In “Thor: Love and Thunder”, the children of New Asgard are kidnapped by Gorr the God Butcher (Christian Bale). When Thor (Chris Hemsworth) and his crew came to their rescue, he gave them all the power from Zeus’s lightning (Russell Crowe) to help fight back. It’s a lovely scene, reinforcing the idea that anyone can be a hero.

The crew came up with an interesting technique to shoot the scene, according to an interview with Marvel Entertainment’s YouTube Channel with Jake Morrison, the film’s visual effects supervisor. It involved lighting the scene in such a way that they didn’t need to recreate the kids as CGI characters, and could use real actors. Considering the backlash on social media about too much CGI in the film and recent complaints from VFX teams working with Marvel about the time they spend on their work, this technique could be of use. again.

Morrison gives a rather technical answer to the question of creating new technologies and techniques for Thor: Love and Thunder, but we can break it down for you.

‘It’s never quite like a real kid’

Morrison explains that when you see children’s CGI versions, “it never looks like a real child.” He went on to explain that they developed a system where they shot the scene and illuminated the young actors from four different angles at the same time. This system allows the effect team to “split it, and then you can use any light.”

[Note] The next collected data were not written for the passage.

(** The fields of a command of plain words: [cur] is the word being
    read. *)
Fixpoint fields_from (cur : string) (s : string) : list string :=
  match s with
  | EmptyString =>
      match cur with EmptyString => [] | _ => [cur] end
  | String c r =>
      if (nat_of_ascii c =? 32)%nat then
        match cur with
        | EmptyString => fields_from EmptyString r
        | _ => cur :: fields_from EmptyString r
        end
      else fields_from (cur ++ String c EmptyString) r
  end.

Definition fields (command : string) : list string :=
  fields_from EmptyString command.

(** The options in the words that follow the name of the script. *)
Fixpoint options_of (words : list string) : option (list Cli.option_given) :=
  let valued (k : string -> Cli.option_given) (rest : list string) :=
    match rest with
    | v :: rest' =>
        if plain_word v
        then option_map (cons (k v)) (options_of rest')
        else None
    | [] => None
    end in
  match words with
  | [] => Some []
  | name :: rest =>
      if (name =? "--device")%string then valued Cli.OptDevice rest
      else if (name =? "--port")%string then valued Cli.OptPort rest
      else if (name =? "--host")%string then valued Cli.OptHost rest
      else if (name =? "--quality")%string then valued Cli.OptQuality rest
      else if (name =? "--width")%string then valued Cli.OptWidth rest
      else if (name =? "--height")%string then valued Cli.OptHeight rest
      else if (name =? "--fps")%string then valued Cli.OptFps rest
      else if (name =? "--debug")%string
      then option_map (cons Cli.OptDebug) (options_of rest)
      else if (name =? "--list-devices")%string
      then option_map (cons Cli.OptListDevices) (options_of rest)
      else None
  end.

In the video you can see this in action, with shots of the same child illuminated in different ways. Obviously, the stuff attacking the kids isn’t real, and sometimes when you do a scene like this, the choreography changes. If you’re drawing children in CGI, you can change the lighting in the computer. However, if you light them from all angles, and you can actually choose which version to use, you can move the monsters around.

Morrison explains that when “the kid goes and slams a monster here – and it splashes and you get hit in the face by lightning, what kind of light on the kid’s face would actually be if that happened. But we can choose later.” Audiences appreciated the fact that the technicians could create anything with effects, they were savvy enough to recognize when VFX was being used too much. level. Being able to use real kids, who can express emotions in such realistic and powerful ways, gives something more polished to the finale.

According to Morrison, it was director Taika Waititi who wanted them to find new technology and “push things forward – and we’re proud of that.”

“Thor: Love and Thunder” is currently in theaters.